» WORK REQUEST
What follows is a listing; give it again exactly, in its entirety.

» RECORDS FOR THIS EXERCISE
(** A character of a plain path is none of the characters that structure a
    URL, and is no blank or control character. *)
Lemma safe_path_char c (x : N) :
  always_safe c = true ∨ c = chr "/" →
  x ∈ [chr ":"; chr "?"; chr "#"; chr ";"; chr "&"; chr "="; chr "+"; chr "%";
       chr "["; chr "]"] ∨ (x ≤ 32)%N →
  c ≠ x.
Proof.
  change [chr ":"; chr "?"; chr "#"; chr ";"; chr "&"; chr "="; chr "+"; chr "%";
          chr "["; chr "]"] with [58; 63; 35; 59; 38; 61; 43; 37; 91; 93]%N.
  change (chr "/") with 47%N.
  intros Hc Hx Heq. subst x.
  assert (c ≤ 32 ∨ c = 58 ∨ c = 63 ∨ c = 35 ∨ c = 59 ∨ c = 38 ∨ c = 61 ∨ c = 43
          ∨ c = 37 ∨ c = 91 ∨ c = 93)%N as Hx'.
  { destruct Hx as [Hx|Hx]; [|by left]. right.
    repeat (apply elem_of_cons in Hx as [Hx|Hx]; [tauto|]).
    by apply elem_of_nil in Hx. }
  destruct Hc as [Hc%always_safe_cases|Hc]; lia.
Qed.

Lemma safe_is_path s : safe s → safe_path s.
Proof. intros H c Hc. left. by apply H. Qed.

Lemma safe_path_has_char s (x : N) :
  safe_path s →
  x ∈ [chr ":"; chr "?"; chr "#"; chr ";"; chr "&"; chr "="; chr "+"; chr "%";
       chr "["; chr "]"] →
  has_char x s = false.
Proof.
  intros Hs Hx. apply has_char_false. intros Hin.
  by apply (safe_path_char x x (Hs x Hin)); [left|].
Qed.

Lemma safe_path_app s1 s2 : safe_path s1 → safe_path s2 → safe_path (s1 ++ s2).
Proof. intros H1 H2 c [?|?]%elem_of_app; auto. Qed.

Lemma safe_no_slash s : safe s → has_char (chr "/") s = false.
Proof.
  intros Hs. apply has_char_false. intros Hin.
  apply Hs, always_safe_cases in Hin. change (chr "/") with 47%N in Hin. lia.
Qed.

Lemma safe_path_ascii s : safe_path s → is_ascii s = true.
Proof.
  intros Hs. unfold is_ascii. apply forallb_forall. intros c Hc%list_elem_of_In.
  apply N.ltb_lt. destruct (Hs c Hc) as [H%always_safe_cases| ->]; [lia | done].
Qed.

Lemma safe_path_unsafe_byte s c : safe_path s → c ∈ s → unsafe_byte c = false.
Proof.
  intros Hs Hc. unfold unsafe_byte.
  assert (c ≠ 9 ∧ c ≠ 13 ∧ c ≠ 10)%N as (H1 & H2 & H3).
  { split_and!; apply (safe_path_char c _ (Hs c Hc)); right; lia. }
  apply N.eqb_neq in H1, H2, H3. by rewrite H1, H2, H3.
Qed.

» YOUR SOLUTION
(** A character of a plain path is none of the characters that structure a
    URL, and is no blank or control character. *)
Lemma safe_path_char c (x : N) :
  always_safe c = true ∨ c = chr "/" →
  x ∈ [chr ":"; chr "?"; chr "#"; chr ";"; chr "&"; chr "="; chr "+"; chr "%";
       chr "["; chr "]"] ∨ (x ≤ 32)%N →
  c ≠ x.
Proof.
  change [chr ":"; chr "?"; chr "#"; chr ";"; chr "&"; chr "="; chr "+"; chr "%";
          chr "["; chr "]"] with [58; 63; 35; 59; 38; 61; 43; 37; 91; 93]%N.
  change (chr "/") with 47%N.
  intros Hc Hx Heq. subst x.
  assert (c ≤ 32 ∨ c = 58 ∨ c = 63 ∨ c = 35 ∨ c = 59 ∨ c = 38 ∨ c = 61 ∨ c = 43
          ∨ c = 37 ∨ c = 91 ∨ c = 93)%N as Hx'.
  { destruct Hx as [Hx|Hx]; [|by left]. right.
    repeat (apply elem_of_cons in Hx as [Hx|Hx]; [tauto|]).
    by apply elem_of_nil in Hx. }
  destruct Hc as [Hc%always_safe_cases|Hc]; lia.
Qed.

Lemma safe_is_path s : safe s → safe_path s.
Proof. intros H c Hc. left. by apply H. Qed.

Lemma safe_path_has_char s (x : N) :
  safe_path s →
  x ∈ [chr ":"; chr "?"; chr "#"; chr ";"; chr "&"; chr "="; chr "+"; chr "%";
       chr "["; chr "]"] →
  has_char x s = false.
Proof.
  intros Hs Hx. apply has_char_false. intros Hin.
  by apply (safe_path_char x x (Hs x Hin)); [left|].
Qed.

Lemma safe_path_app s1 s2 : safe_path s1 → safe_path s2 → safe_path (s1 ++ s2).
Proof. intros H1 H2 c [?|?]%elem_of_app; auto. Qed.

Lemma safe_no_slash s : safe s → has_char (chr "/") s = false.
Proof.
  intros Hs. apply has_char_false. intros Hin.
  apply Hs, always_safe_cases in Hin. change (chr "/") with 47%N in Hin. lia.
Qed.

Lemma safe_path_ascii s : safe_path s → is_ascii s = true.
Proof.
  intros Hs. unfold is_ascii. apply forallb_forall. intros c Hc%list_elem_of_In.
  apply N.ltb_lt. destruct (Hs c Hc) as [H%always_safe_cases| ->]; [lia | done].
Qed.

Lemma safe_path_unsafe_byte s c : safe_path s → c ∈ s → unsafe_byte c = false.
Proof.
  intros Hs Hc. unfold unsafe_byte.
  assert (c ≠ 9 ∧ c ≠ 13 ∧ c ≠ 10)%N as (H1 & H2 & H3).
  { split_and!; apply (safe_path_char c _ (Hs c Hc)); right; lia. }
  apply N.eqb_neq in H1, H2, H3. by rewrite H1, H2, H3.
Qed.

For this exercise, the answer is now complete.